11.The second parameter the court needs to consider before granting an order for injunction is whether the Plaintiff stands to suffer irreparable loss if the order is not granted. From the averments by the Plaintiff, the suit premises is her home and that she together with her late husband purchased it in 2003 from one Mabel Kalegi Ayimo and has continued to live on the said premises since. In JM v. SMK & 4 others (2022) eKLR, Justice Odunga defined irreparable loss as follows;The Plaintiff has demonstrated that this is not only a family home but one in which they have occupied for a long time. I am persuaded that the emotional investment in the property is one that a monetary compensation may not adequately replace. In any event, the Defendants are still in possession of the title and will suffer no loss if they are successful in the end as they will, within the law, be able to exercise their statutory power of sale.
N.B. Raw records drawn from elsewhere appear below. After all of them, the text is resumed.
(** * Face-recognition attendance backend

    A shallow embedding of [backend/server.py]: the pydantic models become
    records, the two MongoDB collections become lists in insertion order, every
    [await db....] becomes one atomic storage operation of a small program
    type, and the values the handlers read from their surroundings
    ([uuid.uuid4()], [datetime.utcnow()], [datetime.now()]) are passed in
    explicitly, one argument per read. *)

From Stdlib Require Import List String Ascii Bool ZArith Lia.
From Stdlib Require Import Permutation Sorted.
From Stdlib Require Import Floats Uint63.
From Stdlib Require Import Reals Lra.
Import ListNotations.

Local Open Scope string_scope.
Local Open Scope Z_scope.

(** ** Naive datetimes *)

(** A Python [datetime] without tzinfo: its seven integer fields. *)
Record datetime : Type := mkDatetime {
  year : Z;
  month : Z;
  day : Z;
  hour : Z;
  minute : Z;
  second : Z;
  microsecond : Z
}.

Definition is_leap (y : Z) : bool :=
  ((y mod 4 =? 0) && negb (y mod 100 =? 0)) || (y mod 400 =? 0).

Definition days_in_month (y m : Z) : Z :=
  if m =? 2 then (if is_leap y then 29 else 28)
  else if (m =? 4) || (m =? 6) || (m =? 9) || (m =? 11) then 30
  else 31.

(** The ranges the [datetime] constructor enforces (MINYEAR = 1,
    MAXYEAR = 9999). *)
Definition valid_datetime (t : datetime) : bool :=
  (1 <=? year t) && (year t <=? 9999) &&
  (1 <=? month t) && (month t <=? 12) &&
  (1 <=? day t) && (day t <=? days_in_month (year t) (month t)) &&
  (0 <=? hour t) && (hour t <? 24) &&
  (0 <=? minute t) && (minute t <? 60) &&
  (0 <=? second t) && (second t <? 60) &&
  (0 <=? microsecond t) && (microsecond t <? 1000000).

(** Comparison of Python tuples of integers. *)
Fixpoint tuple_compare (a b : list Z) : comparison :=
  match a, b with
  | [], [] => Eq
  | [], _ :: _ => Lt
  | _ :: _, [] => Gt
  | x :: a', y :: b' =>
      match x ?= y with
      | Eq => tuple_compare a' b'
      | c => c
      end
  end.

Definition tuple_leb (a b : list Z) : bool :=
  match tuple_compare a b with
  | Gt => false
  | _ => true
  end.

(** Naive datetimes compare field by field, most significant first. *)
Definition timetuple (t : datetime) : list Z :=
  [year t; month t; day t; hour t; minute t; second t; microsecond t].

Definition datetime_leb (a b : datetime) : bool :=
  tuple_leb (timetuple a) (timetuple b).

(** The calendar day a datetime falls on. *)
Definition calendar_day (t : datetime) : list Z :=
  [year t; month t; day t].

Definition day_leb (a b : datetime) : bool :=
  tuple_leb (calendar_day a) (calendar_day b).

(** [strftime("%Y-%m-%d")]: zero-padded decimal fields, four digits for the
    year and two for the month and for the day. *)
Definition digit (n : Z) : ascii := ascii_of_N (Z.to_N (48 + n mod 10)).

Definition pad2 (n : Z) : string :=
  String (digit (n / 10)) (String (digit n) EmptyString).

Definition pad4 (n : Z) : string :=
  String (digit (n / 1000)) (String (digit (n / 100)) (pad2 n)).

Definition strftime_Ymd (t : datetime) : string :=
  (pad4 (year t) ++ "-" ++ pad2 (month t) ++ "-" ++ pad2 (day t))%string.

(** ** Models *)

Module Person.
Record t : Type := mk {
  id : string;
  name : string;
  employee_id : string;
  face_descriptor : string;
  photo : string;
  role : string;
  created_at : datetime
}.
End Person.
Abbreviation Person := Person.t.

Module PersonCreate.
Record t : Type := mk {
  name : string;
  employee_id : string;
  face_descriptor : string;
  photo : string;
  role : string
}.
End PersonCreate.
Abbreviation PersonCreate := PersonCreate.t.

Module AttendanceRecord.
Record t : Type := mk {
  id : string;
  person_id : string;
  person_name : string;
  employee_id : string;
  timestamp : datetime;
  date : string;
  confidence : float;
  photo : option string
}.
End AttendanceRecord.
Abbreviation AttendanceRecord := AttendanceRecord.t.

Module AttendanceCreate.
Record t : Type := mk {
  person_id : string;
  person_name : string;
  employee_id : string;
  confidence : float;
  photo : option string
}.
End AttendanceCreate.
Abbreviation AttendanceCreate := AttendanceCreate.t.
To my mind, the second parameter for grant of an order of interim injunction is established.
12.Finally, the court is required to apply the third parameter of a balance of convenience. I have considered all the facts placed before me by the parties in their pleadings and I am persuaded that the balance tilts in favour of the plaintiff in this matter.
13.In conclusion, I find and hold that the application has merit and I shall allow the same with costs to the Applicant. It is so ordered.